EXERCISE MATERIAL:
(** The index loop over the first [length pre] events, when the scan
    cannot meet an empty list with [i] unbound. *)
Lemma delay_loop_spec (processed : list Z) (pre : list MidiEvent.t) :
  forall post i,
  post <> [] \/ i <> None \/ processed = [] ->
  exists events' i',
    delay_loop (List.length pre) processed i (pre ++ post) =
      Done (events', i') /\
    (i <> None -> i' <> None) /\
    (forall t0,
       Permutation (timeline t0 events')
         (delay_copies processed t0 pre ++ timeline t0 (pre ++ post))) /\
    (Forall (fun ticks => 0 <= ticks) processed ->
     on_time (pre ++ post) -> on_time events').
Proof.
  induction pre as [|event pre IH] using rev_ind; intros post i Hcond.
  - exists post, i. cbn [delay_loop List.length app delay_copies].
    repeat split; trivial.
  - rewrite length_app, Nat.add_comm. cbn [List.length Nat.add delay_loop].
    rewrite <- app_assoc. cbn [app]. rewrite nth_error_middle.
    destruct (MidiEvent.note event) as [n|] eqn:En.
    + destruct (delay_ticks_spec event pre processed i post Hcond)
        as (post1 & i1 & E1 & Hi1 & Hperm1 & Hon1).
      rewrite E1.
      destruct (IH (event :: post1) i1 ltac:(left; discriminate))
        as (events' & i' & E' & Hi' & Hperm' & Hon').
      exists events', i'. split; [exact E'|].
      split; [intros Hi; apply Hi', Hi1, Hi|]. split.
      * intros t0. rewrite (Hperm' t0), (Hperm1 t0).
        rewrite delay_copies_app. cbn [delay_copies]. rewrite En, app_nil_r.
        rewrite <- !app_assoc. reflexivity.
      * intros Hp Hall. apply Hon'; [exact Hp|]. now apply Hon1.
    + destruct (IH (event :: post) i ltac:(left; discriminate))
        as (events' & i' & E' & Hi' & Hperm' & Hon').
      exists events', i'. split; [exact E'|]. split; [exact Hi'|]. split.
      * intros t0. rewrite (Hperm' t0).
        rewrite delay_copies_app. cbn [delay_copies]. rewrite En, app_nil_r.
        reflexivity.
      * exact Hon'.
Qed.

(** When a track does not end on an event with a note (or [i] is bound
    from an earlier track, or there is no tick count), the loops of [delay]
    return.  On the time line of the result every event of the track is on
    the tick it was on, and the entries added are, for each event with a
    note and each tick count, that event that many ticks later.  With
    non-negative tick counts no delta time becomes negative. *)
Theorem delay_track_timeline (processed : list Z) (i : option nat)
    (events : list MidiEvent.t) :
  i <> None \/ processed = [] \/
  (forall pre event, events = pre ++ [event] -> MidiEvent.note event = None) ->
  exists events' i',
    delay_loop (List.length events) processed i events = Done (events', i') /\
    (i <> None -> i' <> None) /\
    (forall t0,
       Permutation (timeline t0 events')
         (timeline t0 events ++ delay_copies processed t0 events)) /\
    (Forall (fun ticks => 0 <= ticks) processed ->
     on_time events -> on_time events').
Proof.
  intros Hcond.
  assert (Hmain : exists events' i',
            delay_loop (List.length events) processed i events =
              Done (events', i') /\
            (i <> None -> i' <> None) /\
            (forall t0,
               Permutation (timeline t0 events')
                 (delay_copies processed t0 events ++ timeline t0 events)) /\
            (Forall (fun ticks => 0 <= ticks) processed ->
             on_time events -> on_time events')).
  { destruct Hcond as [Hi|[Hp|Hlast]].
    - pose proof (delay_loop_spec processed events [] i ltac:(tauto)) as H.
      now rewrite app_nil_r in H.
    - pose proof (delay_loop_spec processed events [] i ltac:(tauto)) as H.
      now rewrite app_nil_r in H.
    - destruct events as [|e0 events0] using rev_ind.
      + exists [], i. cbn. repeat split; trivial.
      + clear IHevents0. specialize (Hlast events0 e0 eq_refl).
        rewrite length_app, Nat.add_comm. cbn [List.length Nat.add delay_loop].
        rewrite nth_error_middle, Hlast.
        destruct (delay_loop_spec processed events0 [e0] i
                    ltac:(left; discriminate))
          as (events' & i' & E' & Hi' & Hperm' & Hon').
        exists events', i'. split; [exact E'|]. split; [exact Hi'|].
        split; [|exact Hon'].
        intros t0. rewrite (Hperm' t0), delay_copies_app.
        cbn [delay_copies]. now rewrite Hlast, app_nil_r. }
  destruct Hmain as (events' & i' & E & Hi & Hperm & Hon).
  exists events', i'. split; [exact E|]. split; [exact Hi|].
  split; [|exact Hon].
  intros t0. rewrite (Hperm t0). apply Permutation_app_comm.
Qed.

ABOUT THIS TASK: Which of the lines above hold the string "repeat"? Copy each one.

EXPECTED ANSWER:
    repeat split; trivial.
      + exists [], i. cbn. repeat split; trivial.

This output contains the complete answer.